Print the lines of the data, starting with the first, up to and including the line where "cfg_EmailVerificationTTL : Z;" appears.

:: Data records ::

(* ===== verification/Config.v ===== *)
(** * Construction of the manager (src/config.go)

    The configuration a host supplies, its validation and defaults, and the
    derivation of the keys.  A Go [nil] port, hook or provider is [None]; a
    capability of the store is whether its dynamic type implements the
    optional interface. *)
From stdpp Require Import base gmap sets list strings numbers.
From Stdlib Require Import ZArith Lia Ascii.
From S2P Require Import Prelude Bytes Uuid Types OAuthTypes Roles Store StoreSystem GoText Tokens Events Manager ManagerGates.

(** The optional interfaces of [cfg.Store]. *)
Record StoreCapabilities := mkStoreCapabilities {
  implements_SCIMStore : bool;
  implements_PrivacyStore : bool;
  implements_SignupStore : bool;
  implements_SessionStore : bool;
  implements_EmailThrottleStore : bool;
  implements_DomainStore : bool;
  implements_OAuthStore : bool;
  implements_PasskeyCredentialStore : bool }.

Record PasswordHasher := mkPasswordHasher {
  hasher_Hash : nat → string → result string;
  hasher_Verify : string → string → result (bool * bool) }.

(** [type Config struct]; of [SignUpConfig] its flag; the observer is dropped.  The last group stands for the process:
    [Clock], [Random], the Unicode, IDNA and public suffix tables, and what
    other goroutines do. *)
Record Config := mkConfig {
  cfg_Store : option StoreCapabilities;
  cfg_Passwords : option PasswordHasher;
  cfg_TOTP : option TOTPProvider;
  cfg_Passkeys : option PasskeyProvider;
  cfg_DomainVerifier : option (nat → string → string → option error);
  cfg_TrustActorDomainVerification : bool;
  cfg_SecretKey : string;
  cfg_PATPepper : string;
  cfg_RecoveryPepper : string;
  cfg_RetiredSecretKeys : list string;
  cfg_RetiredPATPeppers : list string;
  cfg_RetiredRecoveryPeppers : list string;
  cfg_PATPrefix : string;
  cfg_PATTouchInterval : Z;
  cfg_StepUpMaxAge : Z;
  cfg_StepUp : StepUpPolicies;
  cfg_CeremonyTTL : Z;
  cfg_MinPasswordLen : Z;
  cfg_PasswordPolicy : option (nat → string → option error);
  cfg_MaxFailedLogins : Z;
  cfg_LockoutDuration : Z;
  cfg_AdminPermissions : gmap InstanceRole (list Permission);
  cfg_WorkspaceRoles : list RoleDefinition;
  cfg_EmailVerificationTTL : Z;
  cfg_PasswordResetTTL : Z;
  cfg_EmailAuthenticationTTL : Z;
  cfg_InvitationTTL : Z;
  cfg_DomainClaimTTL : Z;
  cfg_SessionTTL : Z;
  cfg_SessionIdleTimeout : Z;
  cfg_SessionTouchInterval : Z;
  cfg_EmailIssuanceCooldown : Z;
  cfg_SSOProviders : list (option SSOProvider);
  cfg_SSOAssurance : gmap UUID SSOAssurancePolicy;
  cfg_TransactionHooks : list (option TransactionHook);
  cfg_EventListeners : list bool;
  cfg_OAuth : option OAuthConfig;
  cfg_SignUp : option bool;
  cfg_unicode_ToLower : string → string;
  cfg_unicode_ToUpper : string → string;
  cfg_idna_ToASCII : string → option string;
  cfg_PublicSuffix : string → string;
  cfg_Clock : nat → Z;
  cfg_random_error : nat → option error;
  cfg_random_byte : nat → nat → ascii;
  cfg_mapOrder : nat → nat;
  cfg_interference : nat → list Foreign }.

#[export] Instance Config_eta : Settable Config := λ c,
  mkConfig (cfg_Store c) (cfg_Passwords c) (cfg_TOTP c) (cfg_Passkeys c) (cfg_DomainVerifier c)
    (cfg_TrustActorDomainVerification c) (cfg_SecretKey c) (cfg_PATPepper c)
    (cfg_RecoveryPepper c) (cfg_RetiredSecretKeys c) (cfg_RetiredPATPeppers c)
    (cfg_RetiredRecoveryPeppers c) (cfg_PATPrefix c) (cfg_PATTouchInterval c)
    (cfg_StepUpMaxAge c) (cfg_StepUp c) (cfg_CeremonyTTL c) (cfg_MinPasswordLen c)
    (cfg_PasswordPolicy c) (cfg_MaxFailedLogins c) (cfg_LockoutDuration c)
    (cfg_AdminPermissions c) (cfg_WorkspaceRoles c) (cfg_EmailVerificationTTL c)
    (cfg_PasswordResetTTL c) (cfg_EmailAuthenticationTTL c) (cfg_InvitationTTL c)
    (cfg_DomainClaimTTL c) (cfg_SessionTTL c) (cfg_SessionIdleTimeout c)
    (cfg_SessionTouchInterval c) (cfg_EmailIssuanceCooldown c) (cfg_SSOProviders c)
    (cfg_SSOAssurance c) (cfg_TransactionHooks c) (cfg_EventListeners c) (cfg_OAuth c)
    (cfg_SignUp c) (cfg_unicode_ToLower c) (cfg_unicode_ToUpper c) (cfg_idna_ToASCII c) (cfg_PublicSuffix c)
    (cfg_Clock c) (cfg_random_error c) (cfg_random_byte c) (cfg_mapOrder c)
    (cfg_interference c).

(** [time.Minute] and [time.Hour] *)
Definition Minute : Z := 60 * 10 ^ 9.
Definition Hour : Z := 60 * Minute.

(** [if cfg.X <= 0 { cfg.X = d }] *)
Definition positive_or (d value : Z) : Z := if bool_decide (value ≤ 0)%Z then d else value.

(** [hkdf.Key(sha256.New, secret, nil, info, 32)]: extract with a zero salt,
    then the first block of the expansion. *)
Definition hkdf_Key (secret info : string) : string :=
  let prk := hmac_sha256 (of_bytes (replicate 32 Ascii.zero)) secret in
  hmac_sha256 prk (info +:+ String (ascii_of_nat 1) EmptyString).

Definition seal_key (secret : string) : string := hkdf_Key secret "credbound/seal/v1".
Definition digest_key (secret : string) : string := hkdf_Key secret "credbound/digest/v1".

(** [validSSOProviderKind] *)
Definition validSSOProviderKind (kind : SSOProviderKind) : bool :=
  bool_decide (kind ∈ [SSOProviderGoogle; SSOProviderGitHub; SSOProviderMicrosoft;
                       SSOProviderOIDC; SSOProviderSAML]).

(** [fmt.Errorf("%w: ...", ErrInvalidInput)] when the condition holds. *)
Definition invalid_when (b : bool) (message : string) : result unit :=
  if b then Error (Wrapped message ErrInvalidInput) else Ok tt.

(** The registration loop over [cfg.SSOProviders]. *)
Fixpoint register_sso_providers (providers : list (option SSOProvider))
    (registered : gmap UUID SSOProvider) : result (gmap UUID SSOProvider) :=
  match providers with
  | [] => Ok registered
  | None :: _ => Error (Wrapped "invalid SSO provider registration" ErrInvalidInput)
  | Some p :: providers' =>
      if negb (validUUIDv7 (sso_ConfigurationID p)) || negb (validSSOProviderKind (sso_Kind p))
      then Error (Wrapped "invalid SSO provider registration" ErrInvalidInput)
      else if bool_decide (is_Some (registered !! sso_ConfigurationID p))
      then Error (Wrapped "duplicate SSO provider configuration" ErrInvalidInput)
      else register_sso_providers providers' (<[sso_ConfigurationID p := p]> registered)
  end.

(** One turn of the loop over [cfg.SSOAssurance]. *)
Definition check_assurance (providers : gmap UUID SSOProvider) (id : UUID)
    (policy : SSOAssurancePolicy) : result unit :=
  let blank := existsb (λ v, bool_decide (TrimSpace v = EmptyString)) in
  if negb (bool_decide (is_Some (providers !! id)))
  then Error (Wrapped "SSO assurance policy for unregistered provider configuration" ErrInvalidInput)
  else if SSOAssurancePolicy_empty policy
  then Error (Wrapped "an SSO assurance policy must require an ACR or AMR" ErrInvalidInput)
  else if blank (SSOAssurancePolicy_AcceptedACR policy)
  then Error (Wrapped "an SSO assurance policy must not accept a blank ACR" ErrInvalidInput)
  else if blank (SSOAssurancePolicy_RequiredAMR policy)
  then Error (Wrapped "an SSO assurance policy must not require a blank AMR" ErrInvalidInput)
  else Ok tt.

(** A loop that stops at the first error. *)
Fixpoint each {A} (f : A → result unit) (l : list A) : result unit :=
  match l with
  | [] => Ok tt
  | a :: l' => match f a with Ok _ => each f l' | Error e => Error e end
  end.

(** [newEventRegistry] keeps the hooks, in order; a nil hook or listener is
    refused. *)
Fixpoint register_hooks (hooks : list (option TransactionHook)) : result (list TransactionHook) :=
  match hooks with
  | [] => Ok []
  | None :: _ => Error (Wrapped "nil transaction hook" ErrInvalidInput)
  | Some h :: hooks' =>
      match register_hooks hooks' with Ok l => Ok (h :: l) | Error e => Error e end
  end.
Definition newEventRegistry (hooks : list (option TransactionHook)) (listeners : list bool) :
    result (list TransactionHook) :=
  match register_hooks hooks with
  | Error e => Error e
  | Ok l =>
      if existsb negb listeners then Error (Wrapped "nil event listener" ErrInvalidInput) else Ok l
  end.

#[export] Instance result_ret : MRet result := λ A a, Ok a.
#[export] Instance result_bind : MBind result := λ A B k r,
  match r with Ok a => k a | Error e => Error e end.

(** The keys [New] checks before anything else. *)
Definition check_keys (cfg : Config) : result unit :=
  _ ← invalid_when (bool_decide (str_len (cfg_SecretKey cfg) ≠ 32))
        "secret key must contain exactly 32 bytes";
  _ ← invalid_when (bool_decide (str_len (cfg_PATPepper cfg) < 32) ||
                    bool_decide (str_len (cfg_RecoveryPepper cfg) < 32))
        "peppers must contain at least 32 bytes";
  _ ← each (λ k, invalid_when (bool_decide (str_len k ≠ 32))
        "every retired secret key must contain exactly 32 bytes") (cfg_RetiredSecretKeys cfg);
  each (λ k, invalid_when (bool_decide (str_len k < 32))
        "every retired pepper must contain at least 32 bytes")
    (cfg_RetiredPATPeppers cfg ++ cfg_RetiredRecoveryPeppers cfg).

(** The intervals [New] refuses. *)
Definition check_intervals (cfg : Config) : result unit :=
  _ ← invalid_when (bool_decide (cfg_PATTouchInterval cfg < 0)%Z)
        "PAT touch interval cannot be negative";
  _ ← invalid_when (bool_decide (cfg_SessionTouchInterval cfg < 0)%Z)
        "session touch interval cannot be negative";
  invalid_when (bool_decide (0 < cfg_SessionTouchInterval cfg)%Z &&
                bool_decide (0 < cfg_SessionIdleTimeout cfg)%Z &&
                bool_decide (cfg_SessionIdleTimeout cfg ≤ cfg_SessionTouchInterval cfg)%Z)
    "session touch interval must be shorter than the idle timeout".

(** The optional modules that are configured must be backed by the store. *)
Definition check_capabilities (cfg : Config) (store : StoreCapabilities) : result unit :=
  _ ← invalid_when (bool_decide (0 < cfg_EmailIssuanceCooldown cfg)%Z &&
                    negb (implements_EmailThrottleStore store))
        "Config.EmailIssuanceCooldown is set but Store does not implement EmailThrottleStore";
  _ ← invalid_when (not_nil (cfg_SignUp cfg) && negb (implements_SignupStore store))
        "Config.SignUp is set but Store does not implement SignupStore";
  match cfg_OAuth cfg with
  | None => Ok tt
  | Some oauth =>
      _ ← invalid_when (bool_decide (str_len (OAuthConfig_Pepper oauth) < 32))
            "OAuth pepper must contain at least 32 bytes";
      invalid_when (negb (implements_OAuthStore store))
        "Config.OAuth is set but Store does not implement OAuthStore"
  end.

(** [New] *)
Definition New_Manager (order : IterationOrder) (cfg : Config) : result Manager :=
  match cfg_Store cfg, cfg_Passwords cfg with
  | Some store, Some passwords =>
      _ ← check_keys cfg;
      let patPrefix := if bool_decide (cfg_PATPrefix cfg = EmptyString) then defaultPATPrefix
                       else cfg_PATPrefix cfg in
      _ ← invalid_when (negb (validTokenMarker patPrefix))
            "PAT prefix must be 1 to 16 lowercase letters or digits";
      _ ← each (λ f, invalid_when (bool_decide (f.2 ≠ EmptyString) && negb (StepUpPolicy_valid f.2))
            "unknown step-up policy") (StepUpPolicies_fields (cfg_StepUp cfg));
      _ ← check_intervals cfg;
      let minPasswordLen := if bool_decide (cfg_MinPasswordLen cfg = 0)%Z then 12%Z
                            else cfg_MinPasswordLen cfg in
      let maxFailedLogins := if bool_decide (cfg_MaxFailedLogins cfg = 0)%Z then 10%Z
                             else Z.max 0 (cfg_MaxFailedLogins cfg) in
      _ ← invalid_when (bool_decide (minPasswordLen < 10)%Z)
            "minimum password length cannot be below 10";
      adminPermissions ← buildAdminPermissions (cfg_AdminPermissions cfg);
      workspaceRoles ← buildRoleCatalog order (cfg_WorkspaceRoles cfg);
      ssoProviders ← register_sso_providers (cfg_SSOProviders cfg) ∅;
      _ ← each (λ kv, check_assurance ssoProviders kv.1 kv.2) (map_to_list (cfg_SSOAssurance cfg));
      dummyHash ←
        match hasher_Hash passwords 0 "credbound-dummy-password" with
        | Ok h => Ok h
        | Error e => Error (Wrapped "initialize dummy password" e)
        end;
      let sealKey := seal_key (cfg_SecretKey cfg) in
      let digestKey := digest_key (cfg_SecretKey cfg) in
      hooks ← newEventRegistry (cfg_TransactionHooks cfg) (cfg_EventListeners cfg);
      _ ← check_capabilities cfg store;
      Ok {|
        m_Hash := hasher_Hash passwords;
        m_Verify := hasher_Verify passwords;
        m_passwordPolicy := cfg_PasswordPolicy cfg;
        m_totp := cfg_TOTP cfg;
        m_passkeys := cfg_Passkeys cfg;
        m_domainVerifier := cfg_DomainVerifier cfg;
        m_trustActorDomains := cfg_TrustActorDomainVerification cfg;
        m_ssoProviders := ssoProviders;
        m_ssoAssurance := cfg_SSOAssurance cfg;
        m_signup := cfg_SignUp cfg;
        m_scimStore := implements_SCIMStore store;
        m_privacyStore := implements_PrivacyStore store;
        m_signupStore := implements_SignupStore store;
        m_sessionStore := implements_SessionStore store;
        m_emailThrottle := implements_EmailThrottleStore store;
        m_domainStore := implements_DomainStore store;
        m_passkeyCredentialStore := implements_PasskeyCredentialStore store;
        m_oauth := cfg_OAuth cfg;
        m_unicode_ToLower := cfg_unicode_ToLower cfg;
        m_unicode_ToUpper := cfg_unicode_ToUpper cfg;
        m_idna_ToASCII := cfg_idna_ToASCII cfg;
        m_PublicSuffix := cfg_PublicSuffix cfg;
        m_sealKey := sealKey;
        m_readSealKeys := [sealKey] ++ (seal_key <$> cfg_RetiredSecretKeys cfg) ++
          [cfg_SecretKey cfg] ++ cfg_RetiredSecretKeys cfg;
        m_digestKey := digestKey;
        m_readDigestKeys := [digestKey] ++ (digest_key <$> cfg_RetiredSecretKeys cfg);
        m_patPepper := cfg_PATPepper cfg;
        m_readPATPeppers := cfg_PATPepper cfg :: cfg_RetiredPATPeppers cfg;
        m_recoveryPepper := cfg_RecoveryPepper cfg;
        m_readRecoveryPeppers := cfg_RecoveryPepper cfg :: cfg_RetiredRecoveryPeppers cfg;
        m_patPrefix := patPrefix;
        m_dummyHash := dummyHash;
        m_stepUpMaxAge := positive_or (10 * Minute) (cfg_StepUpMaxAge cfg);
        m_stepUp := StepUpPolicies_resolve (cfg_StepUp cfg);
        m_ceremonyTTL := positive_or (5 * Minute) (cfg_CeremonyTTL cfg);
        m_minPasswordLen := minPasswordLen;
        m_maxFailedLogins := maxFailedLogins;
        m_lockoutDuration := positive_or (15 * Minute) (cfg_LockoutDuration cfg);
        m_emailVerificationTTL := positive_or (24 * Hour) (cfg_EmailVerificationTTL cfg);
        m_passwordResetTTL := positive_or Hour (cfg_PasswordResetTTL cfg);
        m_emailAuthTTL := positive_or (15 * Minute) (cfg_EmailAuthenticationTTL cfg);
        m_invitationTTL := positive_or (7 * 24 * Hour) (cfg_InvitationTTL cfg);
        m_domainClaimTTL := positive_or (7 * 24 * Hour) (cfg_DomainClaimTTL cfg);
        m_emailIssuanceCooldown := cfg_EmailIssuanceCooldown cfg;
        m_sessionTTL := positive_or (30 * 24 * Hour) (cfg_SessionTTL cfg);
        m_sessionIdleTimeout := cfg_SessionIdleTimeout cfg;
        m_sessionTouchInterval := cfg_SessionTouchInterval cfg;
        m_patTouchInterval := cfg_PATTouchInterval cfg;
        m_adminPermissions := adminPermissions;
        m_workspaceRoles := workspaceRoles;
        m_hooks := hooks;
        m_clock := cfg_Clock cfg;
        m_random_error := cfg_random_error cfg;
        m_random_byte := cfg_random_byte cfg;
        m_mapOrder := cfg_mapOrder cfg;
        m_interference := cfg_interference cfg |}
  | _, _ => Error (Wrapped "store and passwords are required" ErrInvalidInput)
  end.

:::

▶ _Task result_
(* ===== verification/Config.v ===== *)
(** * Construction of the manager (src/config.go)

    The configuration a host supplies, its validation and defaults, and the
    derivation of the keys.  A Go [nil] port, hook or provider is [None]; a
    capability of the store is whether its dynamic type implements the
    optional interface. *)
From stdpp Require Import base gmap sets list strings numbers.
From Stdlib Require Import ZArith Lia Ascii.
From S2P Require Import Prelude Bytes Uuid Types OAuthTypes Roles Store StoreSystem GoText Tokens Events Manager ManagerGates.

(** The optional interfaces of [cfg.Store]. *)
Record StoreCapabilities := mkStoreCapabilities {
  implements_SCIMStore : bool;
  implements_PrivacyStore : bool;
  implements_SignupStore : bool;
  implements_SessionStore : bool;
  implements_EmailThrottleStore : bool;
  implements_DomainStore : bool;
  implements_OAuthStore : bool;
  implements_PasskeyCredentialStore : bool }.

Record PasswordHasher := mkPasswordHasher {
  hasher_Hash : nat → string → result string;
  hasher_Verify : string → string → result (bool * bool) }.

(** [type Config struct]; of [SignUpConfig] its flag; the observer is dropped.  The last group stands for the process:
    [Clock], [Random], the Unicode, IDNA and public suffix tables, and what
    other goroutines do. *)
Record Config := mkConfig {
  cfg_Store : option StoreCapabilities;
  cfg_Passwords : option PasswordHasher;
  cfg_TOTP : option TOTPProvider;
  cfg_Passkeys : option PasskeyProvider;
  cfg_DomainVerifier : option (nat → string → string → option error);
  cfg_TrustActorDomainVerification : bool;
  cfg_SecretKey : string;
  cfg_PATPepper : string;
  cfg_RecoveryPepper : string;
  cfg_RetiredSecretKeys : list string;
  cfg_RetiredPATPeppers : list string;
  cfg_RetiredRecoveryPeppers : list string;
  cfg_PATPrefix : string;
  cfg_PATTouchInterval : Z;
  cfg_StepUpMaxAge : Z;
  cfg_StepUp : StepUpPolicies;
  cfg_CeremonyTTL : Z;
  cfg_MinPasswordLen : Z;
  cfg_PasswordPolicy : option (nat → string → option error);
  cfg_MaxFailedLogins : Z;
  cfg_LockoutDuration : Z;
  cfg_AdminPermissions : gmap InstanceRole (list Permission);
  cfg_WorkspaceRoles : list RoleDefinition;
  cfg_EmailVerificationTTL : Z;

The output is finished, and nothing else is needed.